Father Sebastian said calmly, “Like yourself, Mr. Yarwood is a guest. He is a detective inspector of the Suffolk Constabulary and is taki
ng a week’s leave.”
“Was that your idea, to have him here ?”
“He’s an occasional visitor, and a welcome one. At present he’s on sick-leave. He wrote to ask if he could stay for a week. We like him and are glad to have him.”
“Yarwood was the police officer who investigated my wife’s death. Are you seriously telling me that you didn’t know?”
“How could I know, Archdeacon? How could any of us know? It wasn’t something he would speak about. He comes here to get away from his work. I can see that it’s distressing for you to find him here and I am sorry it should have happened. Obviously his presence brings back very unhappy memories. But it’s an extraordinary coincidence, no more. They happen every day. Inspector Yarwood transferred to Suffolk from the Metropolitan Police five years ago, I believe. It must have been shortly after your wife’s death.”

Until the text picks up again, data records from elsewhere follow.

(* ===== verification/R4JReports.v ===== *)
(** Reports of the community: the sections of [src/apps/r4j/services.py] on
    submitting, cancelling and reviewing a report, with the selector that reads a
    report for its review ([selectors.py]) and the check of the submitted form
    ([serializers.py]).

    A service gets the report that was read before, with the rows that were read
    along with it, and looks at the status of that object. *)

From S2P Require Import Prelude Python Choices Orm Models World Apps R4JModels R4JFields R4JCriminals.
#[local] Open Scope Z_scope.

Abbreviation PENDING := (value ReportFieldChangeStatus.PENDING).
Abbreviation APPROVED := (value ReportFieldChangeStatus.APPROVED).
Abbreviation REJECTED := (value ReportFieldChangeStatus.REJECTED).

(** * Submitting *)

Record PhoneInput : Type := mkPhoneInput {
  pi_label : string; pi_number : string; pi_is_public : bool; pi_notes : string }.

Record SocialInput : Type := mkSocialInput {
  si_platform : SocialPlatform.t; si_handle_or_url : string; si_is_public : bool }.

Record FileInput : Type := mkFileInput {
  fi_file : Upload; fi_title : string; fi_kind : CriminalAttachmentKind.t }.

(** What a report suggests; a field is given by its name. *)
Record Suggestions : Type := mkSuggestions {
  sg_notes : string;
  sg_field_changes : list (string * string);
  sg_aliases : list string;
  sg_phones : list PhoneInput;
  sg_socials : list SocialInput;
  sg_attachments : list FileInput;
}.

(** [R4JReportSubmitSerializer.validate] *)
Definition report_not_empty (s : Suggestions) : bool :=
  str_true (py_strip (sg_notes s)) ||
  negb (bool_decide (sg_field_changes s = [])) || negb (bool_decide (sg_aliases s = [])) ||
  match sg_phones s, sg_socials s with [], [] => false | _, _ => true end.

(** Every name of a field change, as a field; the first that is none is an error. *)
Fixpoint reportable_fields (changes : list (string * string)) :
    outcome string (list (Reportable.t * string)) :=
  match changes with
  | [] => Ok []
  | (name, v) :: changes' =>
      match of_value name with
      | None => Raise name
      | Some f => match reportable_fields changes' with
                  | Ok l => Ok ((f, v) :: l)
                  | Raise e => Raise e
                  end
      end
  end.

(** [for x in l: ...] *)
Definition for_each {A} (body : A -> RM unit) (l : list A) : RM unit :=
  for_fold (fun _ x => body x) tt l.

Definition submit_field_change (report : R4JReport) (criminal : R4JCriminal)
    (change : Reportable.t * string) : RM unit :=
  _ ← create (fun i now => mkFieldChange i (rep_id report) (value change.1) change.2
        (current_value criminal change.1) PENDING EmptyString true now now);
  mret tt.

Definition submit_alias (report : R4JReport) (alias : string) : RM unit :=
  _ ← create (fun i now => mkAliasSuggestion i (rep_id report) alias PENDING EmptyString None true now now);
  mret tt.

Definition submit_phone (report : R4JReport) (p : PhoneInput) : RM unit :=
  _ ← create (fun i now => mkPhoneSuggestion i (rep_id report) (pi_label p) (pi_number p)
        (pi_is_public p) (pi_notes p) PENDING EmptyString None true now now);
  mret tt.

Definition submit_social (report : R4JReport) (s : SocialInput) : RM unit :=
  _ ← create (fun i now => mkSocialSuggestion i (rep_id report) (si_platform s) (si_handle_or_url s)
        (si_is_public s) PENDING EmptyString None true now now);
  mret tt.

Definition submit_attachment (report : R4JReport) (f : FileInput) : RM unit :=
  env ← ask;
  a ← create (fun i now => mkReportAttachment i (rep_id report) (renv_save_file env (up_path (fi_file f)))
        (fi_title f) (fi_kind f) EmptyString 0 PENDING EmptyString None true now now);
  _ ← finalize_evidence_hash (reported a) (fi_file f) (Some (rep_submitted_by report));
  mret tt.

Definition submit_report (criminal : R4JCriminal) (submitted_by : Z) (s : Suggestions) : RM R4JReport :=
  atomic
    match reportable_fields (sg_field_changes s) with
    | Raise name => raise (InvalidReportableField name)
    | Ok changes =>
        report ← create (fun i now => mkReport i (crm_id criminal) submitted_by (sg_notes s)
          ReportStatus.PENDING EmptyString None None None None true now now);
        _ ← for_each (submit_field_change report criminal) changes;
        _ ← for_each (submit_alias report) (sg_aliases s);
        _ ← for_each (submit_phone report) (sg_phones s);
        _ ← for_each (submit_social report) (sg_socials s);
        _ ← for_each (submit_attachment report) (sg_attachments s);
        mret report
    end.

(** * Cancelling *)

(** The assignments to a report, saved and made to the object. *)
Definition save_report (report : R4JReport) (upd : Z -> R4JReport -> R4JReport) : RM R4JReport :=
  now ← timezone_now;
  let save x := upd now x <| rep_updated_at := now |> in
  _ ← update_row (rep_id report) save;
  mret (save report).

Definition request_report_cancel (report : R4JReport) : RM R4JReport :=
  atomic
    (_ ← raise_if (negb (bool_decide (rep_status report = ReportStatus.PENDING))) ReportNotCancelable;
     save_report report (fun now x =>
       x <| rep_status := ReportStatus.CANCEL_REQUESTED |> <| rep_cancel_requested_at := Some now |>)).

Definition approve_report_cancel (report : R4JReport) (admin : Z) (admin_note : string) : RM R4JReport :=
  atomic
    (_ ← raise_if (negb (bool_decide (rep_status report = ReportStatus.CANCEL_REQUESTED)))
           ReportNotInCancelRequested;
     save_report report (fun now x =>
       x <| rep_status := ReportStatus.CANCELED |> <| rep_canceled_at := Some now |>
         <| rep_admin_note := admin_note |> <| rep_reviewed_by := Some admin |>
         <| rep_reviewed_at := Some now |>)).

Father Sebastian avoided using the word suicide, but he knew that it hung unspoken between them. The tragedy of the Archdeacon’s first wife was well-known in clerical circles, as inevitably it would be.
The Archdeacon said, “He must leave, of course. I’m not prepared to sit at dinner with him.”
Father Sebastian was torn between a sympathy that was genuine even if not strong enough to discomfort him, and a more personal emotion. He said, “I’m not prepared to tell him to go. As I have said, he’s a guest here. Whatever memories he brings to mind for you, surely it’s possible for two adult men to sit at the same dinner-table without provoking outrage.”
“Outrage?”
“I find the word appropriate. Why should you be so angry, Archdeacon ? Yarwood was doing his job. It wasn’t personal between you.”
“He made it personal from the first moment he appeared in the vicarage. That man more or less accused me of murder. He came day after day, even when I was at my most grieving and vulnerable, pestering me with questions, querying every little detail of my marriage, personal matters that were nothing to do with him, nothing! After the inquest and the verdict I complained to the Met. I would have gone to the Police Complaints Authority but I hardly expected them to take it seriously and by then I was trying to put it behind me. But the Met did set up an inquiry and admitted that Yarwood had perhaps been over-zealous.”